Ella estaba desnuda, y, sabiendo mis gustos,
sólo había conservado las sonoras alhajas
cuyas preseas le otorgan el aire vencedor
que las esclavas moras tienen en días fastos.
Cuando en el aire lanza su sonido burlón
ese mundo radiante de pedrería y metal
me sumerge en el éxtasis; yo amo con frenesí
las Cosas en que se une el sonido a la luz.
Ella estaba tendida y se dejaba amar,
sonriendo de dicha desde el alto diván
a mi pasión profunda y lenta como el mar
que ascendía hasta ella como hacia su cantil.
Fijos en mí sus ojos, como en tigre amansado,
con aire soñador ensayaba posturas
y el candor añadido a la lubricidad
nueva gracia agregaba a sus metamorfosis;
Y sus brazos y piernas, sus muslos y sus flancos
pulidos como el óleo, como el cisne ondulantes,
pasaban por mis ojos lúcidos y serenos;
y su vientre y sus senos, racimos de mi viña,
avanzaban tan cálidos como Ángeles del mal
para turbar la paz en que mi alma estaba
y para separarla del peñón de cristal
donde se había instalado solitaria y tranquila.

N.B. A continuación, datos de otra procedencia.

(** ** Exit *)

Lemma deallocate_inv w R Tr c co :
  co_inv w R Tr -> coros w !! c = Some co -> ctype co <> TSC_COROUTINE_IDLE ->
  status co = TSC_COROUTINE_RUNNING ->
  exists w' Tr', coroc_coroutine_deallocate c w = Ok (tt, w') /\ Tr ≡ₚ c :: Tr' /\ co_inv w' R Tr' /\
    coros w' = <[c := set_status TSC_COROUTINE_EXIT co]> (coros w) /\ vpus w' = vpus w.
Proof.
  intros I Hc Ht Hs. assert (c ∈ Tr) as Hin by (apply (ci_list _ _ _ I); exists co; by rewrite Hs).
  apply list_elem_of_split in Hin as (l1 & l2 & ->).
  unfold coroc_coroutine_deallocate.
  rewrite (bind_ok _ _ _ co w) by (unfold get_co; by rewrite Hc).
  rewrite bool_decide_eq_true_2, (bind_ok _ _ w tt w) by done.
  set (w1 := set_coros (<[c := set_status TSC_COROUTINE_EXIT co]> (coros w)) w).
  rewrite (bind_ok _ _ _ tt w1) by (unfold upd_co; by rewrite Hc).
  assert (sched_inv w1 R (l1 ++ c :: l2)) as S1.
  { apply sched_inv_other; [apply I|by rewrite Hc|].
    eapply running_not_queued; [apply I|done|by rewrite Hs]. }
  destruct (trace_extract _ _ _ _ _ S1) as (st' & E & S2).
  exists (set_links st' w1), (l1 ++ l2).
  split_and!; [exact (on_links_ok _ _ _ _ E)|solve_Permutation| |done|done].
  split; [done|]. intros d.
  destruct (si_queues _ _ _ S1) as (G & P & QR & _).
  pose proof (fwd_nodup _ _ _ _ (dll_fwd _ _ _ _ (lr_trace _ _ _ (qr_links _ _ _ _ QR)))) as ND.
  apply NoDup_fmap_1, NoDup_app in ND as (_ & Hd & [Hc2 _]%NoDup_cons).
  assert (c ∉ l1 ++ l2) as Hcn by set_solver.
  destruct (decide (d = c)) as [->|Hne].
  - split; [done|]. intros (x & Hx & _ & Hxs). cbn in Hx. rewrite lookup_insert_eq in Hx. by simplify_eq.
  - unfold listed. cbn. rewrite lookup_insert_ne by done.
    rewrite <- (ci_list _ _ _ I d). set_solver.
Qed.

(** The end of a coroutine: the VPU is back in its scheduler and the
    coroutine is on no list; the end of the main coroutine ends the process. *)
Lemma exit_inv w R Tr v vp c co value :
  co_inv w R Tr -> vpus w !! v = Some vp -> current vp = Some c ->
  coros w !! c = Some co -> ctype co = TSC_COROUTINE_NORMAL -> status co = TSC_COROUTINE_RUNNING ->
  exists w' Tr', coroc_coroutine_exit v None value w = Ok (process_runs, w') /\
    Tr ≡ₚ c :: Tr' /\ co_inv w' R Tr' /\
    coros w' = <[c := set_status TSC_COROUTINE_EXIT (set_syscall true co)]> (coros w) /\
    vpus w' = <[v := set_current (scheduler vp) vp]> (vpus w).
Proof.
  intros I Hv Hcur Hc Ht Hs. unfold coroc_coroutine_exit.
  rewrite (bind_ok _ _ _ vp w) by (unfold get_vpu; by rewrite Hv).
  rewrite (bind_ok _ _ _ c w) by (by rewrite Hcur).
  rewrite (bind_ok _ _ _ co w) by (unfold get_co; by rewrite Hc).
  rewrite bool_decide_eq_true_2, (bind_ok _ _ w tt w), (bind_ok _ _ w tt w) by done.
  rewrite (bind_ok _ _ _ vp w) by (unfold get_vpu; by rewrite Hv).
  rewrite (bind_ok _ _ _ c w) by (by rewrite Hcur).
  set (co1 := set_syscall true co). set (w1 := set_coros (<[c := co1]> (coros w)) w).
  rewrite (bind_ok _ _ _ tt w1) by (unfold upd_co; by rewrite Hc).
  set (w2 := set_vpus (<[v := set_current (scheduler vp) vp]> (vpus w1)) w1).
  rewrite (bind_ok _ _ _ tt w2) by (unfold upd_vpu; cbn; by rewrite Hv).
  assert (coros w2 !! c = Some co1) as Hc2 by (cbn; by rewrite lookup_insert_eq).
  unfold core_exit. rewrite (bind_ok _ _ _ co1 w2) by (unfold get_co; by rewrite Hc2).
  rewrite bool_decide_eq_false_2 by (cbn; by rewrite Ht).
  destruct (deallocate_inv w2 R Tr c co1) as (w' & Tr' & E & HT & I' & Hco & Hv').
  { split.
    - apply (sched_inv_view w); [|apply I]. etrans; [by apply (view_upd_co w c co (set_syscall true))|].
      by apply (view_upd_vpu w1 v vp (set_current (scheduler vp))).
    - intros d. rewrite (ci_list _ _ _ I d). symmetry. by apply (listed_update w w2 c co co1). }
  { done. } { cbn. by rewrite Ht. } { done. }
  exists w', Tr'. rewrite (bind_ok _ _ _ _ _ E). split_and!; try done.
  rewrite Hco. cbn. by rewrite insert_insert_eq.
Qed.

(** ** The start of the VPUs *)

Definition booted (v : nat) (s : coid) (vp : vpu) : vpu :=
  mk_vpu (Z.of_nat v) 0 0 (Z.of_nat v + 1) (Some s) (Some s)
    (imap (fun p q => mk_pq (Z.of_nat p) (runq q) 0 0) (xt vp)) (hold vp).

(** The block of a VPU has four rings of 512 slots, with any contents. *)
Definition vpu_shape (vp : vpu) : Prop :=
  length (xt vp) = NP /\
  Forall (fun q : p_task_que coid => length (runq q) = Z.to_nat TSC_TASK_NUM_PERPRIO) (xt vp).

Lemma mysrand_small v : (v < 2 ^ 31 - 1)%Z -> 0 <= v ->
  u32 (u32 (v + 1) mod RNGMOD + (if u32 (v + 1) mod RNGMOD =? 0 then 1 else 0)) = v + 1.
Proof.
  intros. rewrite (u32_small (v + 1)) by lia. unfold RNGMOD. rewrite Z.mod_small by lia.
  destruct (Z.eqb_spec (v + 1) 0); [lia|]. rewrite u32_small; lia.
Qed.

Lemma per_vpu_initalize_ok v s (w : world) vp :
  vpus w !! v = Some vp -> length (xt vp) = NP -> Z.of_nat v < 2 ^ 31 - 1 ->
  per_vpu_initalize v s w =
    Ok (tt, set_vpus (<[v := booted v s vp]> (vpus w))
              (alloc_state s (next_coroutine w TSC_COROUTINE_IDLE 0) w)).
Proof.
  intros Hv Hx Hb. pose proof (lookup_lt_Some _ _ _ Hv) as Hlv.
  destruct vp as [vi wd tk rs cu sc x hd]. cbn in Hx.
  destruct x as [|q0 [|q1 [|q2 [|q3 [|]]]]]; try done.
  unfold per_vpu_initalize, __mysrand.
  rewrite (bind_ok _ _ _ tt (set_vpus (<[v := mk_vpu (Z.of_nat v) 0 0 rs cu sc [q0;q1;q2;q3] hd]> (vpus w)) w)).
  2: { unfold upd_vpu. rewrite Hv. unfold set_boot. cbn. by rewrite i32_small by lia. }
  rewrite mysrand_small by lia.
  rewrite (bind_ok _ _ _ tt (set_vpus (<[v := mk_vpu (Z.of_nat v) 0 0 (Z.of_nat v + 1) cu sc [q0;q1;q2;q3] hd]> (vpus w)) w)).
  2: { unfold upd_vpu. cbn. rewrite list_lookup_insert_eq by done. by rewrite list_insert_insert_eq. }
  rewrite (bind_ok _ _ _ tt (set_vpus (<[v := mk_vpu (Z.of_nat v) 0 0 (Z.of_nat v + 1) cu sc
     [mk_pq 0 (runq q0) 0 0; mk_pq 1 (runq q1) 0 0; mk_pq 2 (runq q2) 0 0; mk_pq 3 (runq q3) 0 0] hd]> (vpus w)) w)).
  2: { unfold init_queues, bind, on_pq. cbn.
       repeat (rewrite list_lookup_insert_eq by (by rewrite ?length_insert); cbn).
       by rewrite !list_insert_insert_eq. }
  rewrite (bind_ok _ _ _ s (alloc_state s (next_coroutine w TSC_COROUTINE_IDLE 0)
      (set_vpus (<[v := mk_vpu (Z.of_nat v) 0 0 (Z.of_nat v + 1) cu sc
     [mk_pq 0 (runq q0) 0 0; mk_pq 1 (runq q1) 0 0; mk_pq 2 (runq q2) 0 0; mk_pq 3 (runq q3) 0 0] hd]> (vpus w)) w)))
    by (by rewrite allocate_prefix).
  unfold upd_vpu. cbn. rewrite list_lookup_insert_eq by done. by rewrite list_insert_insert_eq.
Qed.

Lemma start_vpus_ok ss : forall v (w : world) V R Tr,
  co_inv (set_vpus V w) R Tr -> NoDup ss -> (forall s, s ∈ ss -> coros w !! s = None) ->
  (forall i vp, vpus w !! i = Some vp -> length (xt vp) = NP) ->
  (v + length ss = length (vpus w))%nat -> Z.of_nat (length (vpus w)) < 2 ^ 31 ->
  exists w', start_vpus v ss w = Ok (tt, w') /\ co_inv (set_vpus V w') R Tr /\
    length (vpus w') = length (vpus w) /\ mgr w' = set_last_pid (last_pid (mgr w')) (mgr w) /\
    (forall i, (i < v)%nat -> vpus w' !! i = vpus w !! i) /\
    (forall d, d ∉ ss -> coros w' !! d = coros w !! d) /\
    (forall s, s ∈ ss -> exists co, coros w' !! s = Some co /\ ctype co = TSC_COROUTINE_IDLE /\
       status co = TSC_COROUTINE_WAIT) /\
    (forall k s, ss !! k = Some s -> exists vp, vpus w !! (v + k)%nat = Some vp /\
       vpus w' !! (v + k)%nat = Some (booted (v + k) s vp)).
Proof.
  induction ss as [|s ss IH]; intros v w V R Tr I ND Hf Hx Hlen Hb.
  { exists w. split_and!; try done; [by destruct w as [? ? ? [] ? ?]|set_solver]. }
  apply NoDup_cons in ND as [Hs ND]. cbn in Hlen.
  destruct (lookup_lt_is_Some_2 (vpus w) v) as [vp Hv]; [lia|].
  cbn [start_vpus].
  pose proof (per_vpu_initalize_ok v s w vp Hv (Hx _ _ Hv) ltac:(lia)) as E.
  set (co := next_coroutine w TSC_COROUTINE_IDLE 0) in E. set (w1 := set_vpus _ _) in E.
  rewrite (bind_ok _ _ _ _ _ E).
  assert (coros (set_vpus V w) !! s = None) as Hsn by (apply Hf; by left).
  destruct (IH (S v) w1 V R Tr) as (w' & E' & I' & Hl' & Hm' & Hlow & Hold & Hnew & Hk).
  { split.
    - exact (alloc_state_sched _ _ _ _ co (ci_sched _ _ _ I) Hsn (co_inv_fresh _ _ _ _ I Hsn)).
    - intros d. rewrite (ci_list _ _ _ I d). unfold listed. cbn.
      destruct (decide (d = s)) as [->|]; [|by rewrite lookup_insert_ne].
      rewrite lookup_insert_eq. change (coros (set_vpus V w)) with (coros w) in Hsn.
      rewrite Hsn. cbn. naive_solver. }
  { done. }
  { intros t Ht. cbn. rewrite lookup_insert_ne by (intros ->; done). apply Hf. by right. }
  { intros i vi Hi. cbn in Hi. destruct (decide (i = v)) as [->|].
    - rewrite list_lookup_insert_eq in Hi by lia. simplify_eq. cbn. rewrite length_imap. eauto.
    - rewrite list_lookup_insert_ne in Hi by done. eauto. }
  { cbn. rewrite length_insert. lia. } { cbn. by rewrite length_insert. }
  exists w'. cbn in Hl'. rewrite length_insert in Hl'. split_and!; try done.
  - intros i Hi. rewrite Hlow by lia. cbn. by rewrite list_lookup_insert_ne by lia.
  - intros d Hd. rewrite Hold by set_solver. cbn. rewrite lookup_insert_ne; [done|set_solver].
  - intros t [->|Ht]%elem_of_cons; [|by apply Hnew]. exists co. rewrite Hold by done.
    cbn. by rewrite lookup_insert_eq.
  - intros [|k] t Hk'.
    + cbn in Hk'. simplify_eq. exists vp. rewrite Nat.add_0_r. split; [done|].
      rewrite Hlow by lia. cbn. by rewrite list_lookup_insert_eq by lia.
    + destruct (Hk k t Hk') as (vk & H1 & H2). exists vk.
      replace (v + S k)%nat with (S v + k)%nat by lia. split; [|done].
      cbn in H1. by rewrite list_lookup_insert_ne in H1 by lia.
Qed.

(** A thread that is no VPU does not look at the VPUs when it allocates. *)
Definition vpu_blind {A} (m : ST world A) : Prop :=
  forall w V a w', m w = Ok (a, w') -> m (set_vpus V w) = Ok (a, set_vpus V w').

Lemma blind_bind {A B} (m : ST world A) (k : A -> ST world B) :
  vpu_blind m -> (forall a, vpu_blind (k a)) -> vpu_blind (bind m k).
Proof.
  intros Hm Hk w V b w' (a & w1 & E1 & E2)%bind_inv.
  rewrite (bind_ok _ _ _ _ _ (Hm _ V _ _ E1)). by apply Hk.
Qed.
Lemma blind_ret {A} (a : A) : vpu_blind (ret a).
Proof. by intros w V b w' [= <- <-]. Qed.
Lemma blind_throw {A} f : vpu_blind (throw f : ST world A).
Proof. done. Qed.
Lemma blind_links {A} (c : ST (qstore link mqueue coid) A) : vpu_blind (on_links c).
Proof.
  intros w V b w'. unfold on_links, zoom. cbn. destruct (c (links w)) as [[]|]; [|done].
  by intros [= <- <-].
Qed.
Lemma blind_get_mgr : vpu_blind get_mgr.
Proof. by intros w V b w' [= <- <-]. Qed.
Lemma blind_modify f :
  (forall V w, f (set_vpus V w) = set_vpus V (f w)) -> vpu_blind (modify f).
Proof. intros Hf w V b w' [= <- <-]. unfold modify. by rewrite Hf. Qed.
Lemma blind_get_co c : vpu_blind (get_co c).
Proof. intros w V b w'. unfold get_co. cbn. case_match; [|done]. by intros [= <- <-]. Qed.
Lemma blind_upd_co c f : vpu_blind (upd_co c f).
Proof. intros w V b w'. unfold upd_co. cbn. case_match; [|done]. by intros [= <- <-]. Qed.
Lemma blind_upd_ready p d : vpu_blind (upd_ready p d).
Proof. intros w V b w'. unfold upd_ready. cbn. case_match; [|done]. by intros [= <- <-]. Qed.
Create HintDb blind.
#[local] Hint Resolve blind_bind blind_ret blind_throw blind_links blind_get_mgr blind_modify
  blind_get_co blind_upd_co blind_upd_ready : blind.

Lemma blind_allocate c type prio : vpu_blind (coroc_coroutine_allocate None c type prio).
Proof.
  unfold coroc_coroutine_allocate, vpu_ready, ready_enqueue, vpu_wakeup_one, TSC_ALLOC_TID,
    upd_total_ready, upd_total_iowait, upd_mgr, assert_.
  repeat first [apply blind_bind; [|intros ?]|progress auto with blind|case_match].
Qed.

Lemma queued_nil nv p : queued nv (fun _ => []) (fun _ => []) p = [].
Proof.
  unfold queued. cbn. generalize 0%nat. induction nv as [|nv IH]; intros k; [done|]. apply IH.
Qed.

Definition empty_queue : queue_t link := mk_queue false None None 0.
Definition boot_links : qstore link mqueue coid :=
  mk_qstore ∅ {[ None := empty_queue; Some 3%nat := empty_queue; Some 2%nat := empty_queue;
                 Some 1%nat := empty_queue; Some 0%nat := empty_queue ]}.
Definition boot_world (np : Z) (V : list vpu) : world :=
  mk_world ∅ boot_links V (mk_mgr [0;0;0;0;0] (u32 np) 0 None (u16 np) 0 0 0) ∅ 0.

Lemma manager_init_ok np raw :
  manager_init np (set_vpus raw zero_world) = Ok (tt, boot_world np raw).
Proof. reflexivity. Qed.

Lemma boot_inv np V :
  Z.of_nat np = Z.of_nat (length V) -> 0 < Z.of_nat np < 2 ^ 31 ->
  (forall v vp, V !! v = Some vp -> vid vp = Z.of_nat v /\ length (xt vp) = NP /\
     forall p q, xt vp !! p = Some q ->
       length (runq q) = Z.to_nat TSC_TASK_NUM_PERPRIO /\ runqhead q = 0 /\ runqtail q = 0 /\
       prio q = Z.of_nat p) ->
  co_inv (boot_world (Z.of_nat np) V) (fun _ => []) [].
Proof.
  intros HN Hb HV. split.
  2: { intros c. unfold listed. cbn. split; [by intros ?%elem_of_nil|]. by intros (co & ? & _). }
  split; [| |intros p c _ ?%elem_of_nil; done| |done].
  - exists (fun _ => []), (fun _ => []). split.
    + split; [|split| |intros; rewrite queued_nil; constructor|
        intros p p' c _ _; rewrite queued_nil; set_solver|intros p c _; rewrite queued_nil; set_solver].
      * split; [| |by intros p p' c _ _ ?%elem_of_nil].
        -- intros p Hp. split; [constructor|done| |done].
           destruct p as [|[|[|[|p]]]]; [reflexivity..|lia].
        -- split; [|done]. split; [constructor|done|reflexivity|done].
      * intros v vp Hv. by apply (HV v).
      * intros v p pq (vp & Hv & Hp). destruct (HV v vp Hv) as (_ & _ & Hq).
        destruct (Hq p pq Hp) as (Hs & Hh & Ht & Hr). split; [|done].
        split; rewrite ?Hh, ?Ht; try done.
      * intros c [x Hx]. change ((∅ : gmap coid coroutine) !! c = Some x) in Hx. by rewrite lookup_empty in Hx.
    + intros p Hp. by rewrite queued_nil.
  - split; cbn; rewrite ?u32_small by lia; [done|done|]. intros v vp Hv. by apply (HV v).
  - intros p Hp. destruct p as [|[|[|[|p]]]]; [reflexivity..|lia].
Qed.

Y creí ver unidos en un nuevo diseño
-tanto hacía su talle resaltar a la pelvis-
las caderas de Antíope al busto de un efebo,
¡soberbio era el afeite sobre su oscura tez!
-Y habiéndose la lámpara resignado a morir
como tan sólo el fuego iluminaba el cuarto,
cada vez que exhalaba un destello flamígero
inundaba de sangre su piel color del ámbar.